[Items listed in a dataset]
=== Section Start ===
Lemma feed_feed p a b : feed_buf (feed_buf p a) b = feed_buf p (a ++ b).
Proof. unfold feed_buf. cbn. by rewrite app_assoc. Qed.

Lemma feed_nil p : feed_buf p [] = p.
Proof. destruct p. unfold feed_buf. cbn. by rewrite app_nil_r. Qed.

(** An error or a panic is the same with more bytes behind it. *)
Lemma parse_feed_fails rdb p b : parser_wf p -> uncut p = true ->
  len (buf p) + len b <= isize_max ->
  match parse rdb p with
  | Ret (Ok _, _) => True
  | Ret (Err e, p1) => parse rdb (feed_buf p b) = Ret (Err e, feed_buf p1 b)
  | Panic => parse rdb (feed_buf p b) = Panic
  end.
Proof.
  intros Hwf Hu Hmax. destruct b as [|c b].
  { rewrite !feed_nil. destruct (parse rdb p) as [[[|] p1]|]; by rewrite ?feed_nil. }
  pose proof (parse_feed rdb p (c :: b) ltac:(done) Hwf Hu Hmax). by destruct (parse rdb p) as [[[|] p1]|].
Qed.

Lemma reads_after rdb p a p1 cs : parser_wf p -> uncut p = true ->
  len (buf p) + len (a ++ mjoin cs) <= isize_max ->
  parse rdb (feed_buf p a) = Ret (Ok tt, p1) -> unbroken rdb cs p1 = true ->
  match parse_reads rdb cs p1 with
  | Ret (Ok _, p2) => parse rdb (feed_buf p (a ++ mjoin cs)) = Ret (Ok tt, p2)
  | Ret (Err e, p2) => exists rest, parse rdb (feed_buf p (a ++ mjoin cs)) = Ret (Err e, feed_buf p2 rest)
  | Panic => parse rdb (feed_buf p (a ++ mjoin cs)) = Panic
  end.
Proof.
  intros Hwf Hu. revert a p1. induction cs as [|c cs IH]; intros a p1 Hmax Hp Hun.
  { cbn. by rewrite app_nil_r. }
  change (mjoin (c :: cs)) with (c ++ mjoin cs) in *. rewrite app_assoc in *.
  cbn [parse_reads unbroken] in *. bools. pose proof (len_nonneg (mjoin cs)).
  rewrite len_app in Hmax. assert (c <> []) as Hc by (by intros ->).
  rewrite len_app in Hmax.
  pose proof (feed_buf_wf p a Hwf ltac:(lia)) as Hwfa.
  pose proof (feed_buf_wf p (a ++ c) Hwf ltac:(rewrite len_app; lia)) as Hwfc.
  pose proof (parse_feed rdb (feed_buf p a) c Hc Hwfa Hu) as Hfeed. rewrite Hp, feed_feed in Hfeed.
  destruct (Z.leb_spec (missing p1) (len c)); [|lia].
  rewrite <- Hfeed in * by (cbn; rewrite len_app; lia).
  pose proof (parse_feed_fails rdb (feed_buf p (a ++ c)) (mjoin cs) Hwfc Hu) as Hfail.
  rewrite feed_feed in Hfail. cbn in Hfail. rewrite !len_app in Hfail.
  destruct (parse rdb (feed_buf p (a ++ c))) as [[[[]|e] p2]|] eqn:Hac.
  - apply IH; [rewrite !len_app; lia|done|done].
  - eexists. apply Hfail. lia.
  - apply Hfail. lia.
Qed.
=== Section End ===
(Goal of the exercise) All that is wanted is the stretch of lines above from the one containing "(** An error" through the one containing "Lemma reads_after rdb", duplicated exactly.

(Output of the exercise)
(** An error or a panic is the same with more bytes behind it. *)
Lemma parse_feed_fails rdb p b : parser_wf p -> uncut p = true ->
  len (buf p) + len b <= isize_max ->
  match parse rdb p with
  | Ret (Ok _, _) => True
  | Ret (Err e, p1) => parse rdb (feed_buf p b) = Ret (Err e, feed_buf p1 b)
  | Panic => parse rdb (feed_buf p b) = Panic
  end.
Proof.
  intros Hwf Hu Hmax. destruct b as [|c b].
  { rewrite !feed_nil. destruct (parse rdb p) as [[[|] p1]|]; by rewrite ?feed_nil. }
  pose proof (parse_feed rdb p (c :: b) ltac:(done) Hwf Hu Hmax). by destruct (parse rdb p) as [[[|] p1]|].
Qed.

Lemma reads_after rdb p a p1 cs : parser_wf p -> uncut p = true ->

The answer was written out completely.